Experts say the communication gap between residents and datacenter companies is due to the multifaceted nature of bringing huge corporations to small communities.
“Both parties are talking past each other when it comes to the benefits and the costs that are associated with the datacenters,” says Nicol Turner Lee, director of the Center for Technology Innovation at the Brookings Institution.
“These are private corporations that, in many respects, have been given a lot of political deference to engage in this very accelerated behavior.”
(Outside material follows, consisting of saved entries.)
(** [release]: the first host that carries the instance *)
Definition release (instance_id : string) : IO NicoJob :=
  hosts ← list_hosts;
  match find_first (λ h, bool_decide (h_instance_id h = Some instance_id)) hosts with
  | Some host => _require host [HS_allocated] ;; _new_job "release" host false
  | None => http 404 ("nico: instance '" +:+ instance_id +:+ "' not found")
  end.

Definition abort_provision (host_id : string) : IO NicoHost :=
  host ← _host host_id;
  _require host [HS_provisioned; HS_provisioning] ;;
  host_mut host_id (λ h, h <| h_state := HS_released |>) ;;
  _host host_id.

Definition sanitize (host_id : string) : IO NicoJob :=
  host ← _host host_id;
  _require host [HS_released] ;;
  host_mut host_id (λ h, h <| h_state := HS_sanitizing |>) ;;
  fail ← _consume_failure host_id "sanitize";
  _new_job "sanitize" host fail.

(** [get_job]: a poll; a running job loses one poll and finishes at zero. *)
Definition get_job (job_id : string) : IO NicoJob :=
  j ← n_get (λ n, dget (nc_jobs n) job_id);
  match j with
  | None => http 404 ("nico: job '" +:+ job_id +:+ "' not found")
  | Some job =>
      (if String.eqb (j_state job) "running" then
         job_mut job_id (λ j, j <| j_remaining_polls ::= λ r, (r - 1)%Z |>) ;;
         (if (j_remaining_polls job - 1 <=? 0)%Z
          then _finish_job job (String.eqb (j_detail job) "will-fail") else mret tt)
       else mret tt) ;;
      j' ← n_get (λ n, dget (nc_jobs n) job_id);
      mret (default job j')
  end.

Definition cordon (host_id reason : string) : IO NicoHost :=
  _host host_id ≫= λ _,
  host_mut host_id (λ h, h <| h_cordoned := true |>) ;;
  _host host_id.

Definition get_sanitize_report (host_id : string) : IO SanitizeReport :=
  r ← n_get (λ n, dget (nc_sanitize_reports n) host_id);
  match r with
  | Some r => mret r
  | None => http 404 ("nico: no sanitize report for '" +:+ host_id +:+ "'")
  end.

(** ** Network segments: the tenant VPC *)
Definition dpu_agent (sample : option NicoHost) : string :=
  "DPU-Agent(" +:+ match sample with Some h => h_dpu_ip h | None => "fleet" end +:+ ")".
Definition sample_host (host_ids : list string) : IO (option NicoHost) :=
  match host_ids with
  | [] => mret None
  | hid :: _ => n_get (λ n, dget (nc_hosts n) hid)
  end.

(** One host joins a segment: the loop body that [create_segment] and
    [attach_hosts] share; a host that NICo does not know is skipped. *)
Definition join_segment (segment_id op hid : string) : IO unit :=
  host ← n_get (λ n, dget (nc_hosts n) hid);
  match host with
  | None => mret tt
  | Some host =>
      host_mut hid (λ h, h <| h_segment_id := Some segment_id |>) ;;
      emit ("DPU-Agent(" +:+ h_dpu_ip host +:+ ")") ("HBN(" +:+ h_tray_id host +:+ ")") "NVUE/HBN"
           op None (Some hid)
  end.

Definition create_segment (tenant_ref vrf : string) (l3vni converged_vni : Z)
    (host_ids : list string) (allocation_id : option string) (ib_pkey : option Z)
    : IO NicoSegment :=
  seq ← next_nico_seq;
  let sid := "seg-" +:+ str_of_Z seq in
  let seg := mkSegment sid tenant_ref vrf l3vni converged_vni "fnn" ("vpc_" +:+ str_of_Z l3vni)
               host_ids allocation_id ib_pkey "active" in
  upd_nico (λ n, n <| nc_segments ::= λ d, dset d sid seg |>) ;;
  emit "NICo.APIService(carbide)" "NICo.NetworkStore" "internal"
       ("VPC + network-segment " +:+ sid +:+ " 생성") None None ;;
  sample ← sample_host host_ids;
  emit (dpu_agent sample) "NICo.APIService(carbide)" "gRPC"
       "GetManagedHostNetworkConfig (periodic_config_fetcher)" None None ;;
  for_each host_ids (join_segment sid "FNN(L3 EVPN) NVUE 렌더 → HBN 적용 (폴링 수렴)") ;;
  emit "DPU-Agent(fleet)" "HBN(vtysh)" "internal" "BGP summary 수렴 검증" None None ;;
  mret seg.

Definition attach_hosts (segment_id : string) (host_ids : list string) (purpose : string)
    : IO NicoSegment :=
  seg ← n_get (λ n, dget (nc_segments n) segment_id);
  match seg with
  | None => http 404 ("nico: segment '" +:+ segment_id +:+ "' not found")
  | Some seg =>
      let new_ids := filterb (λ h, negb (memb h (sg_host_ids seg))) host_ids in
      seg_mut segment_id (λ sg, sg <| sg_host_ids ::= λ l, l ++ new_ids |>) ;;
      emit "NICo.APIService(carbide)" "NICo.NetworkStore" "internal"
           ("network-segment " +:+ segment_id +:+ " 호스트 추가 (" +:+ purpose +:+ ")") None None ;;
      for_each new_ids
        (join_segment segment_id "Converged Network 바인딩 — NVUE 렌더 → HBN 적용") ;;
      emit "DPU-Agent(fleet)" "HBN(vtysh)" "internal" "BGP summary 수렴 검증 (호스트 추가분)" None None ;;
      seg' ← n_get (λ n, dget (nc_segments n) segment_id);
      mret (default seg seg')
  end.

(** One host leaves a segment that is being deleted *)
Definition leave_segment (segment_id hid : string) : IO unit :=
  host ← n_get (λ n, dget (nc_hosts n) hid);
  match host with
  | None => mret tt
  | Some host =>
      when (bool_decide (h_segment_id host = Some segment_id))
           (host_mut hid (λ h, h <| h_segment_id := None |>)) ;;
      when (truthy_str (h_host_ip host))
           (emit ("DPU-DHCP(" +:+ h_dpu_ip host +:+ ")") (h_id host) "DHCP" "RELEASE" None (Some hid)) ;;
      emit ("DPU-Agent(" +:+ h_dpu_ip host +:+ ")") ("HBN(" +:+ h_tray_id host +:+ ")") "NVUE/HBN"
           "FNN NVUE 재렌더 — 테넌트 구성 제거" None (Some hid)
  end.

Definition delete_segment (segment_id : string) : IO NicoSegment :=
  seg ← n_get (λ n, dget (nc_segments n) segment_id);
  match seg with
  | None => http 404 ("nico: segment '" +:+ segment_id +:+ "' not found")
  | Some seg =>
      upd_nico (λ n, n <| nc_segments ::= λ d, ddel d segment_id |>) ;;
      emit "NICo.APIService(carbide)" "NICo.NetworkStore" "internal"
           ("network segment " +:+ segment_id +:+ " 해체") None None ;;
      sample ← sample_host (sg_host_ids seg);
      emit (dpu_agent sample) "NICo.APIService(carbide)" "gRPC"
           "GetManagedHostNetworkConfig (periodic_config_fetcher)" None None ;;
      for_each (sg_host_ids seg) (leave_segment segment_id) ;;
      emit "DPU-Agent(fleet)" "HBN(vtysh)" "internal" "EVPN withdraw 확인" None None ;;
      mret (seg <| sg_state := "deleted" |>)
  end.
For their part, landowners say they are free to do what they want with their own property. In Wilmington, Ohio, local media report that Amazon Web Services will create 100 permanent jobs with a payroll of $8m. The community was previously left stranded by a major multinational when in 2009 the closure of a DHL Express facility eliminated more than 8,000 jobs, devastating the local economy.
But skeptics say their voices are not being heard, and in neighborhoods across the city of 12,000 residents, lawn signs opposing the datacenter are growing in number.
Some say the first they heard of the datacenter project was during a school board meeting held at 7.15am last November that approved a compensation agreement with Amazon. Furthermore, Wilmington’s city council wants to rezone an additional 545 acres from “rural residential” to a category that allows for the construction of data storage facilities.
A tract of agricultural land for sale close to the planned location of the proposed datacenter increased from under $10m in 2021 to $21m last August. The Clinton county auditor’s office shows the property, which spans more than 280 acres, is part owned by a city council member, who didn’t respond to emails from the Guardian.
Standing in a new housing development that abuts the proposed datacenter site, Koger Kidd, who admits he’s a regular user of artificial intelligence apps, points out just how close the site is to residential homes.
“There will be backup generators here. It could get really loud,” he says.
Amazon Web Services and Wilmington’s city council didn’t respond to questions emailed from the Guardian.